Top of Task inputs

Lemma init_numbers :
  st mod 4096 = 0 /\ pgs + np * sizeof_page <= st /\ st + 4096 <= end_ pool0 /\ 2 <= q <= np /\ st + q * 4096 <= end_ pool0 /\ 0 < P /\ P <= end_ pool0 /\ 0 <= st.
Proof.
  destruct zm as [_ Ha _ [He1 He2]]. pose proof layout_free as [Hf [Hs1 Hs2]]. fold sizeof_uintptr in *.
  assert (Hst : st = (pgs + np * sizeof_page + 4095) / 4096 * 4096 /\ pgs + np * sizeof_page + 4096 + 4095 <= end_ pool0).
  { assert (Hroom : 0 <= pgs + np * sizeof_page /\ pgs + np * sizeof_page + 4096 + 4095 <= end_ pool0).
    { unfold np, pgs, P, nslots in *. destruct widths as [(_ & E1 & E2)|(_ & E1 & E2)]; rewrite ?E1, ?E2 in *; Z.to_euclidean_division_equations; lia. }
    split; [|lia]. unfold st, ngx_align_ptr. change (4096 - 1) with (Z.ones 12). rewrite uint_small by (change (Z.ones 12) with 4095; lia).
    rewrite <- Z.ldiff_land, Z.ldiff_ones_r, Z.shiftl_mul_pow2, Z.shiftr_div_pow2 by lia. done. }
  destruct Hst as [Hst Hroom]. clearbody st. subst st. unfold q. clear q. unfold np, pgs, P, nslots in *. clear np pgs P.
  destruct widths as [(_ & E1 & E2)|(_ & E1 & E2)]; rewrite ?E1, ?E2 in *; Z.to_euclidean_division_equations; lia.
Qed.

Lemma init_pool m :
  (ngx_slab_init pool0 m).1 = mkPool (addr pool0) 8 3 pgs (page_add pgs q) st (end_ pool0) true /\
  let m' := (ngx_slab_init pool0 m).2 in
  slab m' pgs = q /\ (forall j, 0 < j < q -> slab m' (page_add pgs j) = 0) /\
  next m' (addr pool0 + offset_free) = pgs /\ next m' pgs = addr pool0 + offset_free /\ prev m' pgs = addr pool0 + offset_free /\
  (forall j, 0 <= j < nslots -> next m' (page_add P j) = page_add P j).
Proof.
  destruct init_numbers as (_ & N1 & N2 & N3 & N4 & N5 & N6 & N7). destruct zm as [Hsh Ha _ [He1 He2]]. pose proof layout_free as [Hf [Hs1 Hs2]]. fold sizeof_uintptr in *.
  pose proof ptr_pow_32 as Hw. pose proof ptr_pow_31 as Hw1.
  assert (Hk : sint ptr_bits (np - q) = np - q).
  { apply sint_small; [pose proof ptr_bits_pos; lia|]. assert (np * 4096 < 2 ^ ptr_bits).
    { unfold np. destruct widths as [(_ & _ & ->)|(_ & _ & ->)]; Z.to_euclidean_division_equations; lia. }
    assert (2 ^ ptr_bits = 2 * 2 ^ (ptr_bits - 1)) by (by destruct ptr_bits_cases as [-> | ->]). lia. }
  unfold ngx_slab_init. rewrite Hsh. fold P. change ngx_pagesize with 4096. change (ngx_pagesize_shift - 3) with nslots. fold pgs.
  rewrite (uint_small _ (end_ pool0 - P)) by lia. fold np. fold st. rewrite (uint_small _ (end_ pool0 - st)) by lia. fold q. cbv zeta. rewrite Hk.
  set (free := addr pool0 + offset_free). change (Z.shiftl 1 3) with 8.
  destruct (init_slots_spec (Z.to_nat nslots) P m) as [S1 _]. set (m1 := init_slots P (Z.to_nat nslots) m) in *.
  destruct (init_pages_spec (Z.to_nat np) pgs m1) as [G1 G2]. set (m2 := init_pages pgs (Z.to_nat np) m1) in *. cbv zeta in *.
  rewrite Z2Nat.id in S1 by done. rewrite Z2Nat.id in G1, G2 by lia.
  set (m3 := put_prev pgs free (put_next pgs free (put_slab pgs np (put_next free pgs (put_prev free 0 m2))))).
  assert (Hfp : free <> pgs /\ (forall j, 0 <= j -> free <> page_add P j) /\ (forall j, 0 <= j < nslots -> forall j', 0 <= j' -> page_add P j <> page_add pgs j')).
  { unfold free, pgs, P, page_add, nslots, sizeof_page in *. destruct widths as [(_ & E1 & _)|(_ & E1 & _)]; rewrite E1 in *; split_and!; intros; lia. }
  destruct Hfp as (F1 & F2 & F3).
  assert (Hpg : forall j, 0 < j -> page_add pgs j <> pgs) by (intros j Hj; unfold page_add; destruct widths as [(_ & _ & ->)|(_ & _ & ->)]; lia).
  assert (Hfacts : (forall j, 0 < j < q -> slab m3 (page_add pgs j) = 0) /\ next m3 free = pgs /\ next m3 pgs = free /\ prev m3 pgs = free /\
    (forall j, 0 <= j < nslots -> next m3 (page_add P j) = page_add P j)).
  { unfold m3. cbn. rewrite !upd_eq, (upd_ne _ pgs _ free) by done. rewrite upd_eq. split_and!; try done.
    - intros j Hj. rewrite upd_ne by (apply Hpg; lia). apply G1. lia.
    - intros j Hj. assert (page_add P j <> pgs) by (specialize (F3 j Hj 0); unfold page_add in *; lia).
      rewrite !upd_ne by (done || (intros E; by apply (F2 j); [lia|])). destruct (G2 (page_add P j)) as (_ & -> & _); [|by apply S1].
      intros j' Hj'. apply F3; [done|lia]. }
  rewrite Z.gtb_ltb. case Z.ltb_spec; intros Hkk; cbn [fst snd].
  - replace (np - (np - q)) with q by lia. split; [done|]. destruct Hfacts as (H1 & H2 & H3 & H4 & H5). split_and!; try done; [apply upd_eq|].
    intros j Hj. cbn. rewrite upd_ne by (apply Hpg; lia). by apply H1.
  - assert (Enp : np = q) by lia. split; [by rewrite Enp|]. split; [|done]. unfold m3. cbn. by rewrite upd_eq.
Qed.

Bottom of Task inputs
Top of Task inputs

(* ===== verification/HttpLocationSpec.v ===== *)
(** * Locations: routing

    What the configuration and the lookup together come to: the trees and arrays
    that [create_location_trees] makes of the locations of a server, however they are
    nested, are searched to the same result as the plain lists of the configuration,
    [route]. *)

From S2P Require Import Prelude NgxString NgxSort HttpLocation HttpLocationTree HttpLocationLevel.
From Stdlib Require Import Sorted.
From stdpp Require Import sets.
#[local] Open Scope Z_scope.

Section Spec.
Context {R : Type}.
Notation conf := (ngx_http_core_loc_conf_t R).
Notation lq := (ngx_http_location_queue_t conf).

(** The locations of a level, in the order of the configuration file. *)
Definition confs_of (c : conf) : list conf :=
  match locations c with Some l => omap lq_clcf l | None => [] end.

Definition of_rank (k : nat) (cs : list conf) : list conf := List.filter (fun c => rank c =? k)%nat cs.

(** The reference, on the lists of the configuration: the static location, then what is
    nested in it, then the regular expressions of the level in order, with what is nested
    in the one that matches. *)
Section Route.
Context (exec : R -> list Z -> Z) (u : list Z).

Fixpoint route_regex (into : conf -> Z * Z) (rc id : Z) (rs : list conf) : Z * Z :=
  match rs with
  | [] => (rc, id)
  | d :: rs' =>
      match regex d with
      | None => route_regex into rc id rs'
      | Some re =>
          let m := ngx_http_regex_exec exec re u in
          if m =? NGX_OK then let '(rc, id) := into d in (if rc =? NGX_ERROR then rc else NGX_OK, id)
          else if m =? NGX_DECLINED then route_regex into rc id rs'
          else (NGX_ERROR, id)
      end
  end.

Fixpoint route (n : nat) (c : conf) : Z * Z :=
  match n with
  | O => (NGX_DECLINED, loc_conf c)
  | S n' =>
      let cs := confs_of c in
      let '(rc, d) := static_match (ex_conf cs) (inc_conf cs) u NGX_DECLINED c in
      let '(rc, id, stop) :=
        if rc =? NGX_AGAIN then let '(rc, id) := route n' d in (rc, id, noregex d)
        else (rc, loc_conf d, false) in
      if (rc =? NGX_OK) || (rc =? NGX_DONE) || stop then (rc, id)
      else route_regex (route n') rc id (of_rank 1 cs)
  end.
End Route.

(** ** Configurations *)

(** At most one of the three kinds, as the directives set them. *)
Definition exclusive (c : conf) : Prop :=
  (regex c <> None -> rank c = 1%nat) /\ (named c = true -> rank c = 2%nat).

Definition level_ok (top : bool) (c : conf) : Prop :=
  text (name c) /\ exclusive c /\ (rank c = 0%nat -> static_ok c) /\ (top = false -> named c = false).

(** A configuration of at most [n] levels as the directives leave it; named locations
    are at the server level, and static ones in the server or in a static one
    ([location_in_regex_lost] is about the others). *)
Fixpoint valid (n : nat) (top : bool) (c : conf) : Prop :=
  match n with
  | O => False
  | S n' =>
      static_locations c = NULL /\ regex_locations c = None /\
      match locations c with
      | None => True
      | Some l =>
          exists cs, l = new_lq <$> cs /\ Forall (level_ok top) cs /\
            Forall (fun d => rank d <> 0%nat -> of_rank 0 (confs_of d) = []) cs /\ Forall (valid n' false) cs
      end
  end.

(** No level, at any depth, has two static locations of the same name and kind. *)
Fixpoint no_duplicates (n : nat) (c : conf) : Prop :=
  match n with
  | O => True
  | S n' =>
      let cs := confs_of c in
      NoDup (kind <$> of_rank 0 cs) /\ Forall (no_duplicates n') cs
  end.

Bottom of Task inputs
Top of Task inputs

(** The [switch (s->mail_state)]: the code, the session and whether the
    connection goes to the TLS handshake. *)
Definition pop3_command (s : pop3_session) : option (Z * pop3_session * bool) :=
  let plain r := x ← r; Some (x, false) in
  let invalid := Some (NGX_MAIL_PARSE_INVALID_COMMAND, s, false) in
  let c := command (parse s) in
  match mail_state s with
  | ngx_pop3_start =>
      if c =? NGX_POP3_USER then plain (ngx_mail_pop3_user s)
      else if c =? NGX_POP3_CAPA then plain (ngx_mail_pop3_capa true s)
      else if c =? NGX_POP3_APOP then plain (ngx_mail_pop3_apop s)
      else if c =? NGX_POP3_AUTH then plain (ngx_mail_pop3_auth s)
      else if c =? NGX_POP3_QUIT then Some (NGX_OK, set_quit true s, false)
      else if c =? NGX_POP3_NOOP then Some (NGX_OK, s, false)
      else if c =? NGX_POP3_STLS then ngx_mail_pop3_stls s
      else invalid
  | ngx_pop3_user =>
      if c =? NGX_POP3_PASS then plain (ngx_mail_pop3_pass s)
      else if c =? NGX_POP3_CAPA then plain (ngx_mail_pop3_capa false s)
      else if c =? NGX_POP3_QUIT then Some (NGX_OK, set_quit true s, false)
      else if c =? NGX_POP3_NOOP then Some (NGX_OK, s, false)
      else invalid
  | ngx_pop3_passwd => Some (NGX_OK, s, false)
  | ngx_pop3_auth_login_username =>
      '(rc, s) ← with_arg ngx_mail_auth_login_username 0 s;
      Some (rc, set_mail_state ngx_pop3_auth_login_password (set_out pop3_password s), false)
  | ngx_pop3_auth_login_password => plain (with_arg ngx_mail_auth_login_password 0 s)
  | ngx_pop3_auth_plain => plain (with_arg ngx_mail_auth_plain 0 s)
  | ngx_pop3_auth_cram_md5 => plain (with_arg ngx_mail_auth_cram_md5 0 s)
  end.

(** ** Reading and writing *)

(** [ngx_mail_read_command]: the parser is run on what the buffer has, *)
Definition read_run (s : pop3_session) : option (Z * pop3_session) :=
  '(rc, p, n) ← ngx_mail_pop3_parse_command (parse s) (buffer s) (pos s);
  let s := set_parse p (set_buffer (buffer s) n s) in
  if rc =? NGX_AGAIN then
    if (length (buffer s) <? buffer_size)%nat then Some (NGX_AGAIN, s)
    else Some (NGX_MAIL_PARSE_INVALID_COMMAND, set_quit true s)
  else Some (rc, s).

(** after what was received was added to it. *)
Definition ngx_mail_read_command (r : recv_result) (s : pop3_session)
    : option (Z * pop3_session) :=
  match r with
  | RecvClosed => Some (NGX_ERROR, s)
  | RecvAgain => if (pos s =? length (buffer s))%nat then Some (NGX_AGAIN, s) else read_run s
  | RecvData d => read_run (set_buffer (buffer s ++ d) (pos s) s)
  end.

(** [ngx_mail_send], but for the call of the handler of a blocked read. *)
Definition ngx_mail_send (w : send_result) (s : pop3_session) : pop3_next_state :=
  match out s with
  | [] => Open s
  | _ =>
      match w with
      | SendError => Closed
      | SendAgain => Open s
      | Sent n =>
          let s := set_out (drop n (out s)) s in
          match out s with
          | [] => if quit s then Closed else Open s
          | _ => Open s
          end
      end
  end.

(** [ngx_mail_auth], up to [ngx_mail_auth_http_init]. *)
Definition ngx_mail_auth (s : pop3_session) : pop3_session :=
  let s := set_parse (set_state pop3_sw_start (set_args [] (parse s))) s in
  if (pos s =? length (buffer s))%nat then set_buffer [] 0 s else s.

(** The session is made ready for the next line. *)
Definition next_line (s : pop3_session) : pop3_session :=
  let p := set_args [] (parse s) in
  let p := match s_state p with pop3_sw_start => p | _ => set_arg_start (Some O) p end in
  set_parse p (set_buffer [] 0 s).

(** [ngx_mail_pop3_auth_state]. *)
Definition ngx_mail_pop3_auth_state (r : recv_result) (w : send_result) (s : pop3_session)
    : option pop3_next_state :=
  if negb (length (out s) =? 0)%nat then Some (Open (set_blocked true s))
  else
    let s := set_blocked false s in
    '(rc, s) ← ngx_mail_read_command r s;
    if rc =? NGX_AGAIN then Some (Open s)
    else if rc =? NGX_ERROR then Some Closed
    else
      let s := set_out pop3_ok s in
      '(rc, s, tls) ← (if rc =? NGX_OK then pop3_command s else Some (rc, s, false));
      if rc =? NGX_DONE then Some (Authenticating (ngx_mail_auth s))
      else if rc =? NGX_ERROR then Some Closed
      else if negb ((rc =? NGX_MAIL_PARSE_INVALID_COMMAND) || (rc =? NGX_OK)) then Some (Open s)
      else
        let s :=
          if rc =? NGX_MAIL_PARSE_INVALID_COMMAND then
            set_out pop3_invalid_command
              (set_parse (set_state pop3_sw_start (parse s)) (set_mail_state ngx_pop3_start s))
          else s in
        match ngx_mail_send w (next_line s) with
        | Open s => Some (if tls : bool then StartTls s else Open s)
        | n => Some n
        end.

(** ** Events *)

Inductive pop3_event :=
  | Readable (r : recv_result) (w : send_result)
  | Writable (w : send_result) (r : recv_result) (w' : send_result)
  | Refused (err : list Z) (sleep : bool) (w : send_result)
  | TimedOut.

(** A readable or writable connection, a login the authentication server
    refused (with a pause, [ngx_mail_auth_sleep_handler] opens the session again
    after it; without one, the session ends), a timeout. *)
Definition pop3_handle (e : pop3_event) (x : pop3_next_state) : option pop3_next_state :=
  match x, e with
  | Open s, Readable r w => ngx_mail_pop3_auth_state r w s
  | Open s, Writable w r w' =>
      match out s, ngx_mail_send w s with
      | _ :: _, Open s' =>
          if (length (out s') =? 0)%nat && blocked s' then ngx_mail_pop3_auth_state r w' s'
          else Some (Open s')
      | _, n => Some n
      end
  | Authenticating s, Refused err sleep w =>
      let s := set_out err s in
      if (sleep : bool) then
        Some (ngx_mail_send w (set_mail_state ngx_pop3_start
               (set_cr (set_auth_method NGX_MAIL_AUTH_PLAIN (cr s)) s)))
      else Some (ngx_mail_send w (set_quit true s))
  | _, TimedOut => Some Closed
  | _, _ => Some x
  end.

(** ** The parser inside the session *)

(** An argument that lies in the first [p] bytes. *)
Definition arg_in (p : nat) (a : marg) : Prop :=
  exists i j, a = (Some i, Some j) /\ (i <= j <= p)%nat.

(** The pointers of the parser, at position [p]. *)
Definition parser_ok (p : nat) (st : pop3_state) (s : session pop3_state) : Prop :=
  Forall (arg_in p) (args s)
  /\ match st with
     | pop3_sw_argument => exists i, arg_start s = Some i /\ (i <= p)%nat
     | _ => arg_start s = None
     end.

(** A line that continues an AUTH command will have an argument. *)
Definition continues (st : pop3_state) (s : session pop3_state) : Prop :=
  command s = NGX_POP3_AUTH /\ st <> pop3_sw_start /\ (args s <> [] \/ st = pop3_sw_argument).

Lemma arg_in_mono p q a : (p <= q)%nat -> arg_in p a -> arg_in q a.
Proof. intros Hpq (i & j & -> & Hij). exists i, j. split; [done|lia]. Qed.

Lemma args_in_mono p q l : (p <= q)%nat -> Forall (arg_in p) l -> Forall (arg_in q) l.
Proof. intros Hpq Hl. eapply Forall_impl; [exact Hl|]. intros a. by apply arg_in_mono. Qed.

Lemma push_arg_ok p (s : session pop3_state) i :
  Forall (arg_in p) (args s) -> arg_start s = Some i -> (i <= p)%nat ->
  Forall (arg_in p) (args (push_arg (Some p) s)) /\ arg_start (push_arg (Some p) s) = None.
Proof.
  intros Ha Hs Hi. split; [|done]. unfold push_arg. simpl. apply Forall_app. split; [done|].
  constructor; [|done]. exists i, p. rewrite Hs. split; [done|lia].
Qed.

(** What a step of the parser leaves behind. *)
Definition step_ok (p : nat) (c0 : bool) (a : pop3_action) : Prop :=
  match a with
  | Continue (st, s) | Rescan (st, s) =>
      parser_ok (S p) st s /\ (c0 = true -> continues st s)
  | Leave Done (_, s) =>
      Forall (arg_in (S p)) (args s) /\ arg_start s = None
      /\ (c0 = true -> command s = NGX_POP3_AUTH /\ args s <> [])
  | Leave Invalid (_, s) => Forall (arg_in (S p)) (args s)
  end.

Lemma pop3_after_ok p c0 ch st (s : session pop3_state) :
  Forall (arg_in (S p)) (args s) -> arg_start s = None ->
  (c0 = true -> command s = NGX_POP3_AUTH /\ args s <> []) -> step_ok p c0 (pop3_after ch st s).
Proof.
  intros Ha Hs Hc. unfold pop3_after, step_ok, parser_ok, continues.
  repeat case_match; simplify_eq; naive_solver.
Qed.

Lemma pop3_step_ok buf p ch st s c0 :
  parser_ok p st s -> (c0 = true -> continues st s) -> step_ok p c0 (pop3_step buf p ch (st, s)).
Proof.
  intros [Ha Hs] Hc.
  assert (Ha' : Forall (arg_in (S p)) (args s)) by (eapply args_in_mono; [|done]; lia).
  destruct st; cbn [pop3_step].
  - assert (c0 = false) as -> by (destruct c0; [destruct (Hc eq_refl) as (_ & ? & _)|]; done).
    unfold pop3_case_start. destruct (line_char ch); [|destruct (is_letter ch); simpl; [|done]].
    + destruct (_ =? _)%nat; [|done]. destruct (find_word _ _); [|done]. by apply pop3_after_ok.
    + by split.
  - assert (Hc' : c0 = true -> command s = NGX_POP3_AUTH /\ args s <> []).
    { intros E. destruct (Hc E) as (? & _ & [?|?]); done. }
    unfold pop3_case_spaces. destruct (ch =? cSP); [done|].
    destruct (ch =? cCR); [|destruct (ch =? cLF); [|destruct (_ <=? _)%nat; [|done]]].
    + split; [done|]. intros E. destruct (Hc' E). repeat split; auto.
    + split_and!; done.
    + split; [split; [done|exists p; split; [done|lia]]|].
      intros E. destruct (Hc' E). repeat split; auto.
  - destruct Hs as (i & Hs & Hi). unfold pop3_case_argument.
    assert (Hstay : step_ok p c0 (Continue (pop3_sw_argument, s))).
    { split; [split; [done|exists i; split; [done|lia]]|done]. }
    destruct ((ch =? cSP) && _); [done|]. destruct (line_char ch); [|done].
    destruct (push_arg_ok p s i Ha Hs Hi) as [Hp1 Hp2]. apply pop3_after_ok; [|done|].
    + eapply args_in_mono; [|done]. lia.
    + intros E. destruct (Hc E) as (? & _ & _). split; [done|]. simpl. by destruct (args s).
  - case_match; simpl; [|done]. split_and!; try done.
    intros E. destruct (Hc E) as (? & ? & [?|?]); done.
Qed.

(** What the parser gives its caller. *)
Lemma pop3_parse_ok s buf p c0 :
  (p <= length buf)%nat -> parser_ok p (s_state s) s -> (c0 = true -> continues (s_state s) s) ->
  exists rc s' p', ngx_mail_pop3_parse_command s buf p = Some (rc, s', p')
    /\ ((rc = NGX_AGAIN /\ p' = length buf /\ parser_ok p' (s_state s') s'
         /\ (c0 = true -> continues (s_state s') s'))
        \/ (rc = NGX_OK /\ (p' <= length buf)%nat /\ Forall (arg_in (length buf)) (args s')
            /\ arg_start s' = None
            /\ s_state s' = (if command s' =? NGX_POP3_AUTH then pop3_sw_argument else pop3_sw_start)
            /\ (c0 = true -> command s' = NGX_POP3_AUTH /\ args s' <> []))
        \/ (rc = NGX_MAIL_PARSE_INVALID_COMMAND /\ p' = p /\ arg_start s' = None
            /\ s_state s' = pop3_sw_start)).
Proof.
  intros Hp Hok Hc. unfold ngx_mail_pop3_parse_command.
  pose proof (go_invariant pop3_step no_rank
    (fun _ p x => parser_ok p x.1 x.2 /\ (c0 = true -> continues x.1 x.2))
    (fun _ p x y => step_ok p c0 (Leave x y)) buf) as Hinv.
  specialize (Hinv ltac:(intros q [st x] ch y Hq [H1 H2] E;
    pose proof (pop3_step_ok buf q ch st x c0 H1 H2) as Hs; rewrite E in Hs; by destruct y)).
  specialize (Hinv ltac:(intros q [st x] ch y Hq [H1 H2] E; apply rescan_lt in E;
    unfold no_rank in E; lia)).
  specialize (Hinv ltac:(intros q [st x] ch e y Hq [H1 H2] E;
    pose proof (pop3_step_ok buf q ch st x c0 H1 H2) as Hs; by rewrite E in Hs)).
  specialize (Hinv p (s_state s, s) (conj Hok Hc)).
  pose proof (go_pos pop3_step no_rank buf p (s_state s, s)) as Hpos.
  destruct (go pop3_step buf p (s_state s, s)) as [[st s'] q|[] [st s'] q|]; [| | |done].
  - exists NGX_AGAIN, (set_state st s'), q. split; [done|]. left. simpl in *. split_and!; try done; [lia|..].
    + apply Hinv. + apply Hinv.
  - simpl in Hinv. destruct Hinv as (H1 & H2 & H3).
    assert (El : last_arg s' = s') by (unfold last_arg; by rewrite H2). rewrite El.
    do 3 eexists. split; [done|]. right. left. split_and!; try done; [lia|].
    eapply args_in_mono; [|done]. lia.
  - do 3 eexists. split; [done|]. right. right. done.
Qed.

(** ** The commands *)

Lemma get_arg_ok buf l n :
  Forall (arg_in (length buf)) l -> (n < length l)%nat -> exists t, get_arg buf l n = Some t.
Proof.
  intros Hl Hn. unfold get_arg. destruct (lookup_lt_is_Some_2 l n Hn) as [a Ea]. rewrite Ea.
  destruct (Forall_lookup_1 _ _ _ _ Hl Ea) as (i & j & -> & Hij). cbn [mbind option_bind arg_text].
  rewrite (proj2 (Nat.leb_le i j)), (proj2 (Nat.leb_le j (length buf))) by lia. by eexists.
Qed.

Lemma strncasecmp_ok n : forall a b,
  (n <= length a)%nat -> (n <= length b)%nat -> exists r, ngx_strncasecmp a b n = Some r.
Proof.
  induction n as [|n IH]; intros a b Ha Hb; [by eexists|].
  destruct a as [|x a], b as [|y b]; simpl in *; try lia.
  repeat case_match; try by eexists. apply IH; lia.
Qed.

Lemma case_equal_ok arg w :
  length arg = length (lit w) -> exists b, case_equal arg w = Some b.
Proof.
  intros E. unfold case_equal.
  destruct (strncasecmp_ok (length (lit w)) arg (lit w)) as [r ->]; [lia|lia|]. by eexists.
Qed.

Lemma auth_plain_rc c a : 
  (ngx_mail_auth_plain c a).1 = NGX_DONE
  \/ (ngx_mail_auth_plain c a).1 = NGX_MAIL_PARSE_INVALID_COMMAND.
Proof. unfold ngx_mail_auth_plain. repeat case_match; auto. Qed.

Bottom of Task inputs

Look above for the line with "if rc =? NGX_MAIL_PARSE_INVALID_COMMAND" and the line with "Readable (r : recv_result) (w : send_result)". Retype those two lines and every line between them exactly, adding nothing.

          if rc =? NGX_MAIL_PARSE_INVALID_COMMAND then
            set_out pop3_invalid_command
              (set_parse (set_state pop3_sw_start (parse s)) (set_mail_state ngx_pop3_start s))
          else s in
        match ngx_mail_send w (next_line s) with
        | Open s => Some (if tls : bool then StartTls s else Open s)
        | n => Some n
        end.

(** ** Events *)

Inductive pop3_event :=
  | Readable (r : recv_result) (w : send_result)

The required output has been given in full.